30/12/2025 03:37 AST

From January 1, 2026, all producers, importers and stockpilers of sweetened drinks in the UAE must obtain a mandatory sugar conformity certificate - or risk their products being taxed at the highest excise rate, the Federal Tax Authority (FTA) confirmed Monday.

The FTA said businesses must secure the "Emirates Conformity Certificate for Sugar and Sweeteners Content in Beverages (for Excise Tax purposes)" via the Ministry of Industry and Advanced Technology's website.

To obtain the certificate, companies must first conduct laboratory testing at a UAE-accredited lab listed by the National Accreditation Department or the Emirates International Accreditation Centre.

Once issued, the certificate must be submitted to the FTA through the EmaraTax platform when registering or updating a drink product.

No certificate?
The FTA warned that, without this certificate, beverages will be automatically classified as "high sugar" - even if they are not.

This means they will be taxed at the highest excise rate until a valid laboratory report proves the sugar content is below the threshold. For businesses, this could mean higher tax bills, pricing pressure, and potential delays in product registration or imports.

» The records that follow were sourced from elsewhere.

(** The agent Alice, that has just got its connection. *)
Definition joined (s : poll_t) : option poll_t :=
  (fun r => r.1.2) <$> @conn_poll_init quiet_sockets 1%positive s.

(** The description of a peer that waits for a TCP connection. *)
Definition tcp_sdp : list Z := str "a=ice-ufrag:ABCD
a=ice-pwd:ABCDEFGHIJKLMNOPQRSTUV
a=candidate:1 1 TCP 2122316799 192.0.2.2 2000 typ host tcptype passive
a=end-of-candidates
".

(** Alice, that connects by TCP and has this description. *)
Definition tcp_peer : option juice_agent_t :=
  '(_, alice, bob, _) ← net_step 1000 (fun _ _ => agent_set_ice_tcp_mode JUICE_ICE_TCP_MODE_ACTIVE) (new_peer alice_addr 70) (new_peer bob_addr 50);
  '(_, alice, bob, _) ← net_step 1000 (fun _ _ => agent_gather_candidates) alice bob;
  '(_, alice, bob, _) ← net_step 1000 (fun _ _ => agent_set_remote_description tcp_sdp) alice bob;
  Some (peer_agent alice).

Definition tcp_registry : option poll_t := tcp_peer ≫= fun ag => joined (one_agent ag).


(** One turn of the thread at time [t], with no events and [more] descriptors past
    the array. *)
Definition quiet_turn (t : Z) (more : list pollfd_t) (s : poll_t) : option (Z * list pollfd_t * option poll_t) :=
  '(n, fds, _, s, _) ← @conn_poll_prepare (host_system alice_addr t) wake_pipe s;
  Some (n, fds, (fun r => r.1.2) <$> @conn_poll_process sum_crypto (host_system alice_addr t) quiet_sockets (fds ++ more) s).

(** With one more place in memory the turn in which the TCP socket is opened goes on;
    and while the TCP connection is in progress, the agent asks to be called again at a
    time that has passed, so that the thread does not wait. *)
Lemma tcp_connecting_does_not_wait :
  (s ← tcp_registry;
   '(_, _, s) ← quiet_turn 1100 [interrupt_pollfd wake_pipe] s; s ← s;
   '(n, _, t, _, _) ← @conn_poll_prepare (host_system alice_addr 1110) wake_pipe s;
   Some (n, t <? 1110)) = Some (2, true).
Proof. vm_compute. reflexivity. Qed.

(** Alice in her registry. *)
Definition tcp_ready : poll_t := match tcp_registry with Some s => s | None => one_agent (peer_agent (new_peer alice_addr 70)) end.
Definition tcp_prepared : poll_t :=
  match @conn_poll_prepare (host_system alice_addr 1100) wake_pipe tcp_ready with Some (_, s, _) => s | None => tcp_ready end.

Lemma tcp_ready_agent : exists g c, p_store tcp_ready !! 1%positive = Some g /\ pa_conn g = Some c /\ c_state c <> CONN_STATE_FINISHED /\ tcp_sock c = None.
Proof. vm_compute. do 2 eexists. split; [reflexivity|]. split; [reflexivity|]. by split. Qed.
Lemma tcp_ready_prepared : exists n fds t, @conn_poll_prepare (host_system alice_addr 1100) wake_pipe tcp_ready = Some ((n, fds, t), tcp_prepared, []).
Proof. vm_compute. by do 3 eexists. Qed.
Lemma tcp_ready_opens : exists s2 tr h d, @conn_poll_process_udp sum_crypto (host_system alice_addr 1100) quiet_sockets 1%positive no_revents tcp_prepared = Some (tt, s2, tr) /\
  p_store s2 !! 1%positive = Some h /\ pa_conn h = Some d /\ is_Some (tcp_sock d).
Proof. vm_compute. do 4 eexists. split; [reflexivity|]. split; [reflexivity|]. split; [reflexivity|]. by eexists. Qed.

Lemma poll_process_reads_past_fds_witness : exists n fds t,
  @conn_poll_prepare (host_system alice_addr 1100) wake_pipe tcp_ready = Some ((n, fds, t), tcp_prepared, []) /\ zlen fds = 2 /\
  @conn_poll_process sum_crypto (host_system alice_addr 1100) quiet_sockets (zip_with set_revents fds [no_revents; no_revents]) tcp_prepared = None.
Proof.
  destruct tcp_ready_agent as (g & c & Hg & Hc & Hf & Hno). destruct tcp_ready_prepared as (n & fds & t & Hprep).
  destruct tcp_ready_opens as (s2 & tr & h & d & Hudp & Hh & Hd & Hopen).
  exists n, fds, t. split; [exact Hprep|].
  refine (@poll_process_reads_past_fds sum_crypto quiet_sockets (host_system alice_addr 1100) (host_system alice_addr 1100) tcp_ready [None] 1%positive
    g c wake_pipe n fds t tcp_prepared no_revents no_revents s2 tr h d _ _ Hg Hc Hf Hno Hprep Hudp Hh Hd Hopen).
  - vm_compute. reflexivity.
  - constructor; [|constructor]. intros b [=].
Defined.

What is changing from January 1, 2026?
The new rule comes as the UAE rolls out a new excise tax system for sweetened drinks, known as the "tiered-volumetric model."

Instead of a fixed tax rate, the excise tax will now be calculated per litre, based on how much sugar or sweetener a drink contains per 100 ml.

The system is introduced under Cabinet Decision No. 197 of 2025, alongside amendments to the Excise Tax law.

Why is UAE changing sugar tax
The FTA said the move supports national efforts to reduce sugar consumption and tackle non-communicable diseases linked to unhealthy diets.

By linking tax directly to sugar content, authorities aim to:

Encourage healthier product formulations

Push companies to reduce sugar levels

Give consumers clearer signals through pricing

Four sugar categories - and what they mean
Under the new model, sweetened drinks fall into four tax bands:

High-sugar drinks

8g or more sugar per 100 ml

Excise tax: Dh1.09 per litre

Moderate-sugar drinks

5g to less than 8g per 100 ml

Excise tax: Dh0.79 per litre

Low-sugar drinks

Less than 5g per 100 ml

Excise tax: Dh0 per litre

Artificially sweetened drinks

Artificial sweeteners only, or under 5g sugar per 100 ml

Excise tax: Dh0 per litre

What drinks are covered?
The tax applies to all sweetened drinks with added sugar or sweeteners, including:

Ready-to-drink beverages

Concentrates, powders, gels and extracts

Products that can be mixed or diluted

Drinks containing only natural sugar, with no added sweeteners will not be taxed.

For non-ready-to-drink products, businesses must also provide details on the serving size and total servings, based on label instructions.